2010 was a formative year for staffing at KTTC. In the past, the centre has run entirely with the tireless efforts of many volunteers. In 2010, a grant from the Ontario Trillium Foundation allowed KTTC to hire a volunteer and education/outreach coordinator for a 30 week contract. Having a staff member available on site 5 days a week allowed for an even greater capacity to take care of injured turtles. Kate Siena took on this role with enthusiasm and experience, and helped to make 2010 a very successful year.
This position is being continued part time, thanks to a grant from the Johansen-Larsen Foundation. Lynda Ruegg has been hired in this role, and will no doubt do an excellent job throughout the winter.
2010 also saw KTTC qualifying for two summer students under the Canada Summer Jobs Program. Amanda Spence, a veterinary technician student at Seneca College, and Charity Justrabo, a wildlife tehcnician student at Fleming College, worked extremely hard all summer.

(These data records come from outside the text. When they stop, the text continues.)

Lemma hang_call a b p q X (e : sys X) (x : X) s' (k : X -> prog Z) zs s l :
  ordinary e = true -> net_answers can_send True p X e s x s' ->
  (forall l', may_hang (Config (a ++ Proc p q (k x) :: b) zs s' l')) ->
  may_hang (Config (a ++ Proc p q (Vis e k) :: b) zs s l).
Proof. intros Ho Ha H. eapply hang_step; [by apply (step_call K a b p q X e k x)|apply H]. Qed.

Lemma hang_fork child a b p q (k : Z -> prog Z) zs s l :
  0 < child -> child ∉ pids (Config (a ++ Proc p q (Vis Fork k) :: b) zs s l) ->
  (forall l', may_hang (Config (a ++ Proc p q (k child) :: Proc child p (k 0) :: b) zs s l')) ->
  may_hang (Config (a ++ Proc p q (Vis Fork k) :: b) zs s l).
Proof. intros Hc Hf H. eapply hang_step; [by apply (step_fork K a b p q k child)|apply H]. Qed.

Lemma hang_exit a b p q (code : prog Z) st zs s l :
  ended code = Some st -> may_hang (Config (a ++ b) (zs ++ [Zombie p q st]) (net_exited p s) l) ->
  may_hang (Config (a ++ Proc p q code :: b) zs s l).
Proof. intros He H. eapply hang_step; [by apply (step_exit K a b p q)|exact H]. Qed.

Lemma hang_waitpid a b p q child (k : Z -> prog Z) st zs s l :
  (forall l', may_hang (Config (a ++ Proc p q (k child) :: b) zs s l')) ->
  may_hang (Config (a ++ Proc p q (Vis (Waitpid child) k) :: b) (Zombie child p st :: zs) s l).
Proof.
  intros H. eapply hang_step; [by apply (step_waitpid K a b p q child k (Zombie child p st) [] zs)|apply H].
Qed.

(** The server waits in [accept] for the client that has given up, the master
    for the server. *)
Lemma hang_here p q n (k : Z -> prog Z) fd (k' : Z -> prog Z) st l :
  client_end st = None ->
  may_hang (Config [Proc p q (Vis (Waitpid n) k); Proc n p (Vis (Accept fd) k')] [] st l).
Proof.
  intros Hn. eexists. split; [reflexivity|]. split; [done|]. intros c Hs.
  apply step_moves in Hs as (r & Hin & Hm). cbn in Hin.
  apply elem_of_cons in Hin as [->|[->|Hin%not_elem_of_nil]%elem_of_cons]; [| |done].
  - destruct Hm as [(z & ?%not_elem_of_nil & _)|Hm]; [done|]. cbn in Hm.
    rewrite Forall_forall in Hm. eapply (Hm (Proc n p _)); [right; by left|done].
  - destruct Hm as [(x & s' & _ & [y Hy] & _)|(? & [])]. cbn in Hy. congruence.
Qed.

(** The next call of a process, answered with [x]. *)
Ltac answered a b x := eapply (hang_call a b _ _ _ _ x); [reflexivity|first [by repeat split|by split; [eexists|]]|intros ?; cbn [app]].

Lemma race_hangs garbage : may_hang (start garbage).
Proof.
  unfold start.
  do 3 answered (@nil proc) (@nil proc) 0.
  do 11 answered (@nil proc) (@nil proc) [false].
  answered (@nil proc) (@nil proc) 0.
  eapply (hang_fork 2 []); [done|by vm_compute; intros ?%list_elem_of_singleton|intros l; cbn [app]].
  (* the master sleeps and starts the client *)
  match goal with |- may_hang (Config (_ :: ?b) _ _ _) => set (server_ := b) end.
  answered (@nil proc) server_ (0, 0). answered (@nil proc) server_ 0. answered (@nil proc) server_ (0, 0).
  eapply (hang_fork 3 []); [done|by vm_compute; intros [?|?%list_elem_of_singleton]%elem_of_cons|intros l1; cbn [app]].
  (* the client finds nobody and gives up *)
  match goal with |- may_hang (Config (?m :: _) _ _ _) => set (master_ := m) end.
  do 2 answered [master_] server_ (Some 0).
  answered [master_] server_ 0. answered [master_] server_ (Some (@nil Z)).
  eapply (hang_call [master_] server_ _ _ _ _ (-1)); [reflexivity|by right|intros ?; cbn [app]].
  answered [master_] server_ tt.
  eapply (hang_exit [master_] server_); [reflexivity|cbn [app net_exited]].
  (* the master awaits it *)
  subst master_. eapply (hang_waitpid [] server_). intros ?. cbn [app].
  (* the server comes up to accept *)
  match goal with |- may_hang (Config (?m :: _) _ _ _) => set (master_ := m) end. subst server_.
  do 2 answered [master_] (@nil proc) (Some 0).
  do 2 answered [master_] (@nil proc) 0. answered [master_] (@nil proc) (Some (@nil Z)).
  answered [master_] (@nil proc) 0. answered [master_] (@nil proc) tt.
  answered [master_] (@nil proc) 0.
  subst master_. by apply hang_here.
Qed.
End race.

(** (C35) cpm3 with its three processes.  If a connection waits until the server
    listens, every interleaving is finite, can only stop when all processes
    have ended, and leaves nothing but the master with status 0, even when
    the server is killed by SIGPIPE; at every moment what the client has
    received is the beginning of the server's messages, at least a byte and at
    most what it asked for each time, and at the end it has received its twelve
    messages, so that it never waits for bytes that nobody sends.  If
    the client can come first and is refused, the program can hang: the
    client gives up, the server waits for it and the master for the server. *)
Theorem cpm3_runs (can_send : list Z -> list Z -> Prop) (garbage : list Z)
    (Hroom : forall bs, Z.of_nat (length bs) <= SIZE -> can_send [] bs)
    (Hg : SIZE <= Z.of_nat (length garbage)) :
  (let K := net_kernel can_send False in
   sn (step K) (start garbage)
   /\ forall c, rtc (step K) (start garbage) c ->
     let got := map snd (log c) in
     bytes_received got `prefix_of` messages garbage /\ Forall fair (received got)
     /\ (procs c <> [] -> exists c', step K c c')
     /\ (procs c = [] -> zombies c = [Zombie 1 0 0] /\ map fst (received got) = client_asks))
  /\ (let K := net_kernel can_send True in
      exists c, rtc (step K) (start garbage) c /\ procs c <> [] /\ forall c', ~ step K c c').
Proof.
  split; [|apply race_hangs]. intros K. set (all := messages garbage).
  set (P := cpm3_protocol all). set (Inv := cinv all).
  assert (Z.of_nat (length all) = zsum client_asks) as Hall by (by apply messages_length).
  assert (respects K P Inv) as HR by (by apply net_respects).
  assert (progresses K P Inv) as HP by (by apply net_progresses).
  assert (good P Inv (start garbage)) as Hgood.
  { exists [Knows 1 0 M_start]. split; [|by apply cinv_start].
    constructor; [|constructor]. split_and!; [done..|]. by apply wp_master. }
  destruct (adequacy K P Inv _ HR HP Hgood) as [Hsn Hreach]. split; [done|].
  intros c Hc got. destruct (Hreach c Hc) as [(ws & Hw & HI) Hprog].
  destruct (cinv_facts _ _ _ _ _ HI) as (H1 & H2 & H3). split_and!; [done..| |].
  - intros Hne. by destruct Hprog.
  - intros E. apply H3. rewrite E in Hw. by inversion Hw.
Qed.

(** Socket buffers of 4096 bytes. *)
Definition buffered (stream bs : list Z) : Prop := Z.of_nat (length stream) + Z.of_nat (length bs) <= 4096.

Theorem cpm3_runs_witness :
  let K := net_kernel buffered False in
  sn (step K) (start (replicate 1024 7))
  /\ forall c, rtc (step K) (start (replicate 1024 7)) c -> procs c = [] ->
       map fst (received (map snd (log c))) = client_asks.
Proof.
  destruct (cpm3_runs buffered (replicate 1024 7)) as [[Hsn H] _].
  - intros bs Hbs. unfold buffered, SIZE in *. cbn. lia.
  - rewrite length_replicate. unfold SIZE. lia.
  - split; [exact Hsn|]. intros c Hc E. destruct (H c Hc) as (_ & _ & _ & Hend). by destruct (Hend E).
Defined.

Their energy and infectious work ethic brought the KTTC even closer to self sufficiency. Amanda performed daily treatments on hospital cases, and Charity worked on improving husbandry practices, along with the many husbandry volunteers who donated time to take care of the turtles. They were a super team. In addition, the KTTC hosted a veterinary technician final year student for a placement experience in the spring of 2010. Coral Pratt helped out both at KTTC and with Dr Hiltz, and has taken this experience to her new job. During the fall of 2010, KTTC also repeated its participation in the Canada World Youth program, hosting 2 volunteers for 3 months.
As a result of all this help, admissions to KTTC were the highest ever, and reached 242 turtles. In addition to the many adults admitted, KTTC staff and volunteers collected, inclubated and hatched eggs from female turtles that were admitted. Although we did not have an incubator, we still managed to hatch 102 babies. The majority of these were species at risk. The Toronto Zoo donated an incubator in the fall of 2010, which will allow even greater ability to hatch eggs in the 2011 season. It is hoped that we will receive grants in the near future to follow these babies once released, to track their survival and show that this ‘head starting’ is an effective conservation tool.